Si estuvisteis atentos el viernes, recordaréis que en clase de Sociales hablamos de la playmate buscona que quiso ser princesa y acabó como una rana viviseccionada en canal. Dijimos que habría que reflexionar al respecto, sobre la imbricada arquitectura del destino, como hojas de alcachofa agridulce.
El sábado en clase de Lenguaje, conocimos la trapisonda inicial del canto kafkiano a la vocación, a los suplicios de quien un día descubre que su camino es otro, que no va a levantarse a ser el rutinario engendro que todos desean que sea. La cucaracha metafísica avisa. Ser un monstruoso insecto no es la primera elección de nadie. Pero como todo en la vida, es una elección (por acción u omisión). Sigamos pues.
Saqué a pasear por la noche oscena mi disfraz de cucaracho. Desde siempre había tenido 3 disfraces soñados (excluidos fetiches de alcoba) para Carnaval. El primero que llevé a buen término fue el de huevo frito (un sentido homenaje). El segundo, el de Spiderman. Y me quedaba el tercero, que cumplí el año pasado y repetí ayer, el de insecto con antenas y patas. Me lo pasé bien; me di cuenta de que un cucaracho puede ser repugnante, pero siempre habrá una bandada de mariquitas enloquecidas que te toquen el culo y te den su teléfono. Todo muy raro, pero halagador.

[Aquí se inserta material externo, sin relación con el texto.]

(** C8, as stated, fails: [Get] returns an address and no flag, and a set
    that stores the zero address under the key gives the caller exactly
    what a set without the key gives. *)
Lemma Get_found_counterexample :
  (∅ : AddressSet) !! "1.0.0" = None
  ∧ (∅ : AddressSet) !! "v1.0.0" = None
  ∧ setZero !! "1.0.0" = Some zeroAddress
  ∧ Get ∅ "1.0.0" = Get setZero "1.0.0"
  ∧ ¬ ∃ found : Address → bool,
        ∀ (a : AddressSet) key,
          found (Get a key) = true
          ↔ is_Some (a !! strings.TrimPrefix (canonicalizeSemver key) "v")
            ∨ is_Some (a !! canonicalizeSemver key).
Proof.
  repeat split; try reflexivity.
  intros [found Hf].
  pose proof (Hf ∅ "1.0.0") as H0. pose proof (Hf setZero "1.0.0") as H1.
  change (Get setZero "1.0.0") with (Get ∅ "1.0.0") in H1.
  assert (found (Get ∅ "1.0.0") = true) as Ht.
  { apply H1. left. by exists zeroAddress. }
  apply H0 in Ht as [[x Hx]|[x Hx]]; by rewrite lookup_empty in Hx.
Qed.

(** C10: when a set stores both the spelling [s] without ["v"] and the
    spelling ["v" ++ s], [Get] returns, for either query, the address
    stored under [s]. *)
Theorem Get_unprefixed_first (a : AddressSet) (s : string) (A B : Address) :
  strings.HasPrefix s "v" = false →
  a !! s = Some A →
  a !! ("v" ++ s) = Some B →
  Get a s = A ∧ Get a ("v" ++ s) = A.
Proof.
  intros Hs HA _. rewrite Get_v, Get_unprefixed by done. by rewrite HA.
Qed.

Hablaba con mi amiga BG de nuestras neuras, y me imaginé a mí mismo frente a un psicólogo profesional. ¿Quién convencería a quién? Yo ya tengo mi propio psicólogo, mi propio abismo, mi propio flotador de pato, y después de la travesía por el desierto, es el momento de recuperarlo, de volver a escribir algo auténtico. Es mi destino. Como el destino de Anna Nicole Smith era, seguramente, ser un mal ejemplo de que los propósitos simples tienen refutaciones simples.
Vivimos aferrados a la seguridad estúpida, a renunciar a paraísos laberínticos por la aparente no-complicación; a no valorar hoy, lo que estaremos perdiendo mañana.